### TASK REQUIREMENTS
Your answer should be every line of the records that contains the word "JsStr".

START RECORD EXTRACTS

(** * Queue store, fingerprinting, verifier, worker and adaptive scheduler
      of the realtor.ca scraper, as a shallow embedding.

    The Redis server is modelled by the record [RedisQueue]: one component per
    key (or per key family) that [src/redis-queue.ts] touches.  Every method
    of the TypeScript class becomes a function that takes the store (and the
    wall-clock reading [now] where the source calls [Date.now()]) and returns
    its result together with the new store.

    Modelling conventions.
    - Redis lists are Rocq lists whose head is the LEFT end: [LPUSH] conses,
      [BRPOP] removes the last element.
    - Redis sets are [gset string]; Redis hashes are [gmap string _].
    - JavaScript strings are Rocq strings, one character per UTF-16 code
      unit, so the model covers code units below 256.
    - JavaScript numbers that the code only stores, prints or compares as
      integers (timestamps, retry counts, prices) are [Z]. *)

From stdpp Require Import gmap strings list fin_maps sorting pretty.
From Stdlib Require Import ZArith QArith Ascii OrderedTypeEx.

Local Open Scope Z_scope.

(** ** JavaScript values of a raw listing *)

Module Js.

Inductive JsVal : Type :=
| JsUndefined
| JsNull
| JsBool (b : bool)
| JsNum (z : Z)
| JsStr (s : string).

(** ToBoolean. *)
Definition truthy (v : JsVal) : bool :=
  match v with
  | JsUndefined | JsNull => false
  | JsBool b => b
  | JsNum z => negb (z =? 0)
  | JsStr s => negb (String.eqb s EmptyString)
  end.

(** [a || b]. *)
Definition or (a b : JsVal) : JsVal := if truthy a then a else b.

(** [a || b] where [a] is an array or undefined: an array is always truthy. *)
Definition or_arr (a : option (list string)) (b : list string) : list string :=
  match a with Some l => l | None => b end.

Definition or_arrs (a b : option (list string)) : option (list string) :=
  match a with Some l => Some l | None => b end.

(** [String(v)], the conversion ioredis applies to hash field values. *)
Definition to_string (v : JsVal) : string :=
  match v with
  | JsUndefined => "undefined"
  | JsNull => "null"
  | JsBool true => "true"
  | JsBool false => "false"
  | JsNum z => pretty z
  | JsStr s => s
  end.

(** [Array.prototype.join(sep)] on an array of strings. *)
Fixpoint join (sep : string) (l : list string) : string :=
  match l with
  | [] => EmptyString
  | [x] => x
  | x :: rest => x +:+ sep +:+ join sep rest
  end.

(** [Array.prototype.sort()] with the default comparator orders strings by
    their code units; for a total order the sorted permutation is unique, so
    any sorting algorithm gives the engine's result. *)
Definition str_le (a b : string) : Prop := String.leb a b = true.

END RECORD EXTRACTS
START RECORD EXTRACTS

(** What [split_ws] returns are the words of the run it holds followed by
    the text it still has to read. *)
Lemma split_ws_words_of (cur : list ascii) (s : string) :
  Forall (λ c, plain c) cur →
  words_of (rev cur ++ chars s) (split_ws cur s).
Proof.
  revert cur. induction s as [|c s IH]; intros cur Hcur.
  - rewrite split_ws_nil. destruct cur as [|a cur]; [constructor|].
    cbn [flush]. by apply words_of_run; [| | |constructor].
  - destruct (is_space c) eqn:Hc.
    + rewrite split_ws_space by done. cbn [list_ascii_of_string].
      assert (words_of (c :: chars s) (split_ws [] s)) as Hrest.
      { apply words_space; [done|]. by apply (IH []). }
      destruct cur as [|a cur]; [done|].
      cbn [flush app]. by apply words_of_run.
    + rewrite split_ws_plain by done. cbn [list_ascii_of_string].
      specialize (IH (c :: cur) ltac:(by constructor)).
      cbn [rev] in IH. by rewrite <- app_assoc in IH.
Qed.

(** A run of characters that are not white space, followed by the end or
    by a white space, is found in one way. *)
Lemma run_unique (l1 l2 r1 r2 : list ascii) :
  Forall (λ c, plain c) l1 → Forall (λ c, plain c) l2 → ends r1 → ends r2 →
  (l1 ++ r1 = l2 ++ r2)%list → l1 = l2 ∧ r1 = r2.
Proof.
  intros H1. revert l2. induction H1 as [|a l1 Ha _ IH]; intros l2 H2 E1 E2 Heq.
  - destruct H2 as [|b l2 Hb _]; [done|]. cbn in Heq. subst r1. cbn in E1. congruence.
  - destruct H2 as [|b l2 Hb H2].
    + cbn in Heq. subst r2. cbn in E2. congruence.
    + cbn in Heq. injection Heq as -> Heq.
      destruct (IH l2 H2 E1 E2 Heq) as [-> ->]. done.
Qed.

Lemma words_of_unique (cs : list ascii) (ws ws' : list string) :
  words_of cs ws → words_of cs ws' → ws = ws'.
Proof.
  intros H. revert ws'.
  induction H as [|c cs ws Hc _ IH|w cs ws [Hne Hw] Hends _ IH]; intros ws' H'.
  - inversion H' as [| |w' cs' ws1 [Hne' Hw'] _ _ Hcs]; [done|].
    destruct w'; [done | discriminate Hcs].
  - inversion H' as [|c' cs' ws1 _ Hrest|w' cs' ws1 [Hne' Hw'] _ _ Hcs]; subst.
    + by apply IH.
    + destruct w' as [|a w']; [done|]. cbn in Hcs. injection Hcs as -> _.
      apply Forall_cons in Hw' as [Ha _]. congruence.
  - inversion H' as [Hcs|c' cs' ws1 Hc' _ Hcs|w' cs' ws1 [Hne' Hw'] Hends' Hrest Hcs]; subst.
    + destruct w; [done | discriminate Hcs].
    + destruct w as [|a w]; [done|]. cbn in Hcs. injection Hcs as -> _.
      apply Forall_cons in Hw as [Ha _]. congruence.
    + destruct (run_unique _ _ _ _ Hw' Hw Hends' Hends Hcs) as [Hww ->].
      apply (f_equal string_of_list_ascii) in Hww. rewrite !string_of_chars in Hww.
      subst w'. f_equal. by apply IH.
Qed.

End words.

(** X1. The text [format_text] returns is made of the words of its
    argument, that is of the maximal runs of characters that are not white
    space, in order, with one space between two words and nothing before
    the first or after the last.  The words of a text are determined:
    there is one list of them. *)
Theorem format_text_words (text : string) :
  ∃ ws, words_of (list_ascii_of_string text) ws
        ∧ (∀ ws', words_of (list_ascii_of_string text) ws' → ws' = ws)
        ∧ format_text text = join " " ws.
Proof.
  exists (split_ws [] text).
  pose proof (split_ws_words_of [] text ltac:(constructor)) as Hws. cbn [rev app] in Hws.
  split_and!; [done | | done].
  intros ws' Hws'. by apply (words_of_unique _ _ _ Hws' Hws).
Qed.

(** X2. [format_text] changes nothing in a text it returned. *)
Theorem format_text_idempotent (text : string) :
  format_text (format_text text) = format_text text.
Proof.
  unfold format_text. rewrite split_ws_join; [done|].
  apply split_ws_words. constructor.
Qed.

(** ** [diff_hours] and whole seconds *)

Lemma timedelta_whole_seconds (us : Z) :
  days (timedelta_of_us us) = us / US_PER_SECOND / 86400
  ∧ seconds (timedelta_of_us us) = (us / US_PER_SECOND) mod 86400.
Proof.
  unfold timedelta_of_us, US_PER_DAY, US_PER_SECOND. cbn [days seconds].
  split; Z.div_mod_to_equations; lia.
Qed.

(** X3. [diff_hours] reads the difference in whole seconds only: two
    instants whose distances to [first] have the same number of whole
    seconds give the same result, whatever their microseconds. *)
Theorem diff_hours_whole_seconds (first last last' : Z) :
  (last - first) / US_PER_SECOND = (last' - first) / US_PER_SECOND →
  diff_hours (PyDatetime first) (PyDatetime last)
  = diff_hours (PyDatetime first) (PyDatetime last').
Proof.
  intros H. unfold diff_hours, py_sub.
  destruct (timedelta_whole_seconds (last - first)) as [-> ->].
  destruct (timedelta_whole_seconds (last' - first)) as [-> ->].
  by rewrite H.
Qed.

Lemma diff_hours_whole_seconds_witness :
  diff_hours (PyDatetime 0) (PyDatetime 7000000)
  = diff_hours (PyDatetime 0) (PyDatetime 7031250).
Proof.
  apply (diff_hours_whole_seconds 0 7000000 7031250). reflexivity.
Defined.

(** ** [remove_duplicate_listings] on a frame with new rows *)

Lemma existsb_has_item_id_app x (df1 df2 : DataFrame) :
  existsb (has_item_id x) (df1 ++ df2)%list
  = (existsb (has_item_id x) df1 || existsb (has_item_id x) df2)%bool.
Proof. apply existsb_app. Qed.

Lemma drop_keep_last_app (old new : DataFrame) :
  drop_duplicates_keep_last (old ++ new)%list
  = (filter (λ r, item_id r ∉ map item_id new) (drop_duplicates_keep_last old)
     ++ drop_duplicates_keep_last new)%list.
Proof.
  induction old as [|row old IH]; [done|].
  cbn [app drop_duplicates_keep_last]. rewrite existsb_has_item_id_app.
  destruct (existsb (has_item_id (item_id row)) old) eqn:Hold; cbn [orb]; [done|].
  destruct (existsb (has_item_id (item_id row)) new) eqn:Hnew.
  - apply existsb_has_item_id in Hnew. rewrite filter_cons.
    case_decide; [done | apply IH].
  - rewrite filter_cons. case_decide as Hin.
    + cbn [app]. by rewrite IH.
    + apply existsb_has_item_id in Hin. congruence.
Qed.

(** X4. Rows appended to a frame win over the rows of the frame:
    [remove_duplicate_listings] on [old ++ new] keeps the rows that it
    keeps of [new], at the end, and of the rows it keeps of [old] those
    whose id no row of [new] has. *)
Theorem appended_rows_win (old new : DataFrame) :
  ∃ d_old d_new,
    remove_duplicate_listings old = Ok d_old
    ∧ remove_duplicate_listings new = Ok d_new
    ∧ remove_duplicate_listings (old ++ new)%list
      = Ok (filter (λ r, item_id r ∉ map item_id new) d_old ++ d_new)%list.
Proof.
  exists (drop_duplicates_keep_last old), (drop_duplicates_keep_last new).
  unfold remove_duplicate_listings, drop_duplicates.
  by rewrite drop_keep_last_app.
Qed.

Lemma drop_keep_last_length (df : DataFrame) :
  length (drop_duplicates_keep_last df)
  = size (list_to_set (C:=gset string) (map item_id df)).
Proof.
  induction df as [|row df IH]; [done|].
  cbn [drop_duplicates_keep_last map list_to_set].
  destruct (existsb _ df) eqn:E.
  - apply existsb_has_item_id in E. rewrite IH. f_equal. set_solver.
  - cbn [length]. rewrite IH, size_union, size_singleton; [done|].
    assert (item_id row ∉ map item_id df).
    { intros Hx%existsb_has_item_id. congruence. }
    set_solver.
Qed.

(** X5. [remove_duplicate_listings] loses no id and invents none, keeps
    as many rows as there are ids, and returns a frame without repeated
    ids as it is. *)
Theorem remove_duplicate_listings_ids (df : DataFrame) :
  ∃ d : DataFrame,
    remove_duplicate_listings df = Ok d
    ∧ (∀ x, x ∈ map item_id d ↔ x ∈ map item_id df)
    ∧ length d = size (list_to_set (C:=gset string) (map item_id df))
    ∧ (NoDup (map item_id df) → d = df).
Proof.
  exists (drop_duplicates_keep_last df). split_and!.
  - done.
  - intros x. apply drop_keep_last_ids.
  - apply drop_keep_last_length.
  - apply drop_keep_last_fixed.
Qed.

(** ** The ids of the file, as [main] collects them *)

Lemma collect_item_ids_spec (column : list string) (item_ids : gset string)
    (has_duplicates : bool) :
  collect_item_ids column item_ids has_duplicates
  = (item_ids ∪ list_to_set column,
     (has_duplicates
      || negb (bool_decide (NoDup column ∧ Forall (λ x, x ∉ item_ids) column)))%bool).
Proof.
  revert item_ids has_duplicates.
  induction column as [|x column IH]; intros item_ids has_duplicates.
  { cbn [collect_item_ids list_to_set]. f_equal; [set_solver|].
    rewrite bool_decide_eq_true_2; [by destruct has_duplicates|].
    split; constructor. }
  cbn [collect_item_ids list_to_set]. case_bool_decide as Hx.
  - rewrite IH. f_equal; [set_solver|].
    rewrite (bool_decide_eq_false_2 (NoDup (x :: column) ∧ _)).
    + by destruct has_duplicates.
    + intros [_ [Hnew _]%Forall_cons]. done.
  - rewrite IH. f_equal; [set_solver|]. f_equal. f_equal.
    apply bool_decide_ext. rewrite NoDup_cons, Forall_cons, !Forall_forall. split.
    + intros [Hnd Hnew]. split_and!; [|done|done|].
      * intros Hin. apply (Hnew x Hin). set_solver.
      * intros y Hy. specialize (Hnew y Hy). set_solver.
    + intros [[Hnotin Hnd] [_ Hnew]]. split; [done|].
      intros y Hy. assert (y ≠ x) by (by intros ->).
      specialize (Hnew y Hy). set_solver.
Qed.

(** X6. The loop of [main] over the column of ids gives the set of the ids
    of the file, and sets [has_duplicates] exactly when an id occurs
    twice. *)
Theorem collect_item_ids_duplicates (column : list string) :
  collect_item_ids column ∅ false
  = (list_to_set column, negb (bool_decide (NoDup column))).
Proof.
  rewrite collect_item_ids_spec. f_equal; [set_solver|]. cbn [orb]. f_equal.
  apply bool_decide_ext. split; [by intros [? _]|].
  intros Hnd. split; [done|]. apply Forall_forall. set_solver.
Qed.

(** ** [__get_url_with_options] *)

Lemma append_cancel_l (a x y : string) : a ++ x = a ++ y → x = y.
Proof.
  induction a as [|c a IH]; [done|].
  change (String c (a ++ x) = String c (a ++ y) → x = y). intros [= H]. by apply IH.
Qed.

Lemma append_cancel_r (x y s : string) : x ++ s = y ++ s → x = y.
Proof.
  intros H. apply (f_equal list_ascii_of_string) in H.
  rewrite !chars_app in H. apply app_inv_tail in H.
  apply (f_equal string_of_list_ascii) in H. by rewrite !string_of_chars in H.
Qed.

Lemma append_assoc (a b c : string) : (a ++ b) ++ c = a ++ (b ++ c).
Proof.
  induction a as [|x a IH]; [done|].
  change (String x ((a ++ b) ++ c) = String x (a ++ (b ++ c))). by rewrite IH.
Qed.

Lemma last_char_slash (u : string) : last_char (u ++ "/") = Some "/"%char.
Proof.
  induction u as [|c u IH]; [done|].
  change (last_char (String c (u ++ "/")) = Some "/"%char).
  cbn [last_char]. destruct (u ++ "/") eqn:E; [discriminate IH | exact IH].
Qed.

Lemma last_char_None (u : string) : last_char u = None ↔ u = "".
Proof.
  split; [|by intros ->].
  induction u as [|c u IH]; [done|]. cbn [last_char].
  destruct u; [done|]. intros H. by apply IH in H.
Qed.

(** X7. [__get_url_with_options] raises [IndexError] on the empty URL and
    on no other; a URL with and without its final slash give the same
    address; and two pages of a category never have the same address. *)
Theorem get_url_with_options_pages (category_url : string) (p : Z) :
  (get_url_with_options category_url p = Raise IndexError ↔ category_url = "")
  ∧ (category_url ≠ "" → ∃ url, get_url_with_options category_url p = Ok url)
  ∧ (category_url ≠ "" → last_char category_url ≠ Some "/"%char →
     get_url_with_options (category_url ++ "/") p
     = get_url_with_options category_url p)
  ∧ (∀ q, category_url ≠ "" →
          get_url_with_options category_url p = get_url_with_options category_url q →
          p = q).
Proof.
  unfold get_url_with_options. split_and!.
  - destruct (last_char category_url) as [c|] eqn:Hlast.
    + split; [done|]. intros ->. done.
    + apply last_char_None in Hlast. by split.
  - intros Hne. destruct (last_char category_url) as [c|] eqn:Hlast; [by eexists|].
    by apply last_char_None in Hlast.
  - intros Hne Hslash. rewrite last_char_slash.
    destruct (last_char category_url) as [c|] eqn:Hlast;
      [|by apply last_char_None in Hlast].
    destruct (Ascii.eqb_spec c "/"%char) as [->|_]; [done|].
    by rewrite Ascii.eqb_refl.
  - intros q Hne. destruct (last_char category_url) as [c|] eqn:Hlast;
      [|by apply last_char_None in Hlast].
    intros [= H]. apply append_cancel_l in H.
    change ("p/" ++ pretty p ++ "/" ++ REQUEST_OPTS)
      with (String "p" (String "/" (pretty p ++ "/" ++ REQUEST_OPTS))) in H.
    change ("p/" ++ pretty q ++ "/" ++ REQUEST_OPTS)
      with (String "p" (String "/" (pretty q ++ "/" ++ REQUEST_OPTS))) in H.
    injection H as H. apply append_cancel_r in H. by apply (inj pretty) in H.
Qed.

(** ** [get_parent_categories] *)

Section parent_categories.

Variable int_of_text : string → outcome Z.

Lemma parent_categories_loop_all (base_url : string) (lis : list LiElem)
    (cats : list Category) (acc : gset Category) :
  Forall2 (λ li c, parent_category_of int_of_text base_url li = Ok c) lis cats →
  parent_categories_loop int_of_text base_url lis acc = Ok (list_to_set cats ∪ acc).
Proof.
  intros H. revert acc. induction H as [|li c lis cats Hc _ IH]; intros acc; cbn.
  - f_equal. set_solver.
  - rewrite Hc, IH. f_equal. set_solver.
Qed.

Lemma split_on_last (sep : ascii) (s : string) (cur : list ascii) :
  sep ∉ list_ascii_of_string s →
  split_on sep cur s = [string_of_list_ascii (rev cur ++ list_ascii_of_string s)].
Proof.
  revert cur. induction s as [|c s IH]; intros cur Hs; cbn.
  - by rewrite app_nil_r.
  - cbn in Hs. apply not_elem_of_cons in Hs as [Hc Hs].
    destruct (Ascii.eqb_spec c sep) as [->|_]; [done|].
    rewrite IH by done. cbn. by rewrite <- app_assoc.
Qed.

END RECORD EXTRACTS
START RECORD EXTRACTS

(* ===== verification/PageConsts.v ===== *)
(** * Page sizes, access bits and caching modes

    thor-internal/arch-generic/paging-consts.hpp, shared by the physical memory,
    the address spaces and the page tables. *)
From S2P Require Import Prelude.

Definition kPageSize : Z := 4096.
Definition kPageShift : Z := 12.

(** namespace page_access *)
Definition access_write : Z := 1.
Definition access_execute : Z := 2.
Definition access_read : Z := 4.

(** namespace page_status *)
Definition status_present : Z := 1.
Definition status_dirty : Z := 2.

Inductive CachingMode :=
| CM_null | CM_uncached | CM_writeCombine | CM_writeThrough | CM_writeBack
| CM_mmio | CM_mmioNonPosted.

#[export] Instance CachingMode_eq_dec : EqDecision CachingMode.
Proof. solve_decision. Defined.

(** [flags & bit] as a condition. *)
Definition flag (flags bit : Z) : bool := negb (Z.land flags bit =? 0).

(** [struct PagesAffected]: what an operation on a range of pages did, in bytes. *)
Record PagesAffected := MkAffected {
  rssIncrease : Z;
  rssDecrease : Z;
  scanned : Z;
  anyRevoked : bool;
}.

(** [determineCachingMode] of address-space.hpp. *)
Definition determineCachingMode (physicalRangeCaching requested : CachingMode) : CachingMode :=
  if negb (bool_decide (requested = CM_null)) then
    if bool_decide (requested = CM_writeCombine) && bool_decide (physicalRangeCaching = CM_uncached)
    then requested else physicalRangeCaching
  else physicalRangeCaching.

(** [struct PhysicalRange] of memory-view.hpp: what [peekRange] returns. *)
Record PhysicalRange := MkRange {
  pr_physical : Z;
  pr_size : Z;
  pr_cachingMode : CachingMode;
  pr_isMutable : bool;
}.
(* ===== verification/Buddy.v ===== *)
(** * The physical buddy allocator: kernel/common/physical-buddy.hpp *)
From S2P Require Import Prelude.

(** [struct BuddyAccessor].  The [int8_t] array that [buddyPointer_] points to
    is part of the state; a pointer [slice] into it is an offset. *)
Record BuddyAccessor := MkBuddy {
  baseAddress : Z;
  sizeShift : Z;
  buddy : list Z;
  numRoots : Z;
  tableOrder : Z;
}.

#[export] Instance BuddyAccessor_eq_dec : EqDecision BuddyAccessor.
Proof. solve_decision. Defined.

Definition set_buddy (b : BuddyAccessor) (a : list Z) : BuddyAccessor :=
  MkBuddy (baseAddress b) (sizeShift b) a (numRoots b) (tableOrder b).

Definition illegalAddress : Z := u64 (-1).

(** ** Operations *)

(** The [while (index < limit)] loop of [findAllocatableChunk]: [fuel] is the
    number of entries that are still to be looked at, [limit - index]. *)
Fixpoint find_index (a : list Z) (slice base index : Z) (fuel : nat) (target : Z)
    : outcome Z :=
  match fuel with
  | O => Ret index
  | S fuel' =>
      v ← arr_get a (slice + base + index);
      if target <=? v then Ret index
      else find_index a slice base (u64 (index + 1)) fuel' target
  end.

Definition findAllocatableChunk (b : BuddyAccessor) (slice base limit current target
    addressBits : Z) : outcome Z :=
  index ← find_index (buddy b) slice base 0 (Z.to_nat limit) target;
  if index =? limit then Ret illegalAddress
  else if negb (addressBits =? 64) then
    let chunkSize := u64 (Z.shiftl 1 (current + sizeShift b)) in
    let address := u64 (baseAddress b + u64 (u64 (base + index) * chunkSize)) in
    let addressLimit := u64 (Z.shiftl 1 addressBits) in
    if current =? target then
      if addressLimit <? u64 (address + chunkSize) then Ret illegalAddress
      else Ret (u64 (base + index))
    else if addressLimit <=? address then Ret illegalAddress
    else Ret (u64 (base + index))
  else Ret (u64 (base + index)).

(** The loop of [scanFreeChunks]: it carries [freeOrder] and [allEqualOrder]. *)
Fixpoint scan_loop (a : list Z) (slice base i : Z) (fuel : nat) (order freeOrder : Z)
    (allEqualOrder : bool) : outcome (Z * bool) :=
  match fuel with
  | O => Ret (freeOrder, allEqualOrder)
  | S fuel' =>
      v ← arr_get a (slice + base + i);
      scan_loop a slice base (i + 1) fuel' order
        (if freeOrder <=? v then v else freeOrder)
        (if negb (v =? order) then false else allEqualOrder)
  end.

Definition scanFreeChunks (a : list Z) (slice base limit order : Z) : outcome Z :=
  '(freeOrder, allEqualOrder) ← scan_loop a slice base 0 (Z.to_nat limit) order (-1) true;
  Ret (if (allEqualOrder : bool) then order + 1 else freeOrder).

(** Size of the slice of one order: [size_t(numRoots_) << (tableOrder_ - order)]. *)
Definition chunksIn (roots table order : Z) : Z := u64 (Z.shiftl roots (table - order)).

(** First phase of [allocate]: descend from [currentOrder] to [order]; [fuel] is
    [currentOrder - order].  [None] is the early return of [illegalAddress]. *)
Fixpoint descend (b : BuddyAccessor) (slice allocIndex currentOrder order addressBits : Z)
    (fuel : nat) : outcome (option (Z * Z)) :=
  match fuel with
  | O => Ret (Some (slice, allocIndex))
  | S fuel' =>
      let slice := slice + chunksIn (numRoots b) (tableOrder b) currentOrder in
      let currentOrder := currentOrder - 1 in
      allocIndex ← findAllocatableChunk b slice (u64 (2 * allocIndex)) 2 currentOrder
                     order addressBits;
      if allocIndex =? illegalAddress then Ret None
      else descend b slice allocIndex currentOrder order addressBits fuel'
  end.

END RECORD EXTRACTS

### OUTPUT OF THE EXERCISE
| JsStr (s : string).
  | JsStr s => negb (String.eqb s EmptyString)
  | JsStr s => s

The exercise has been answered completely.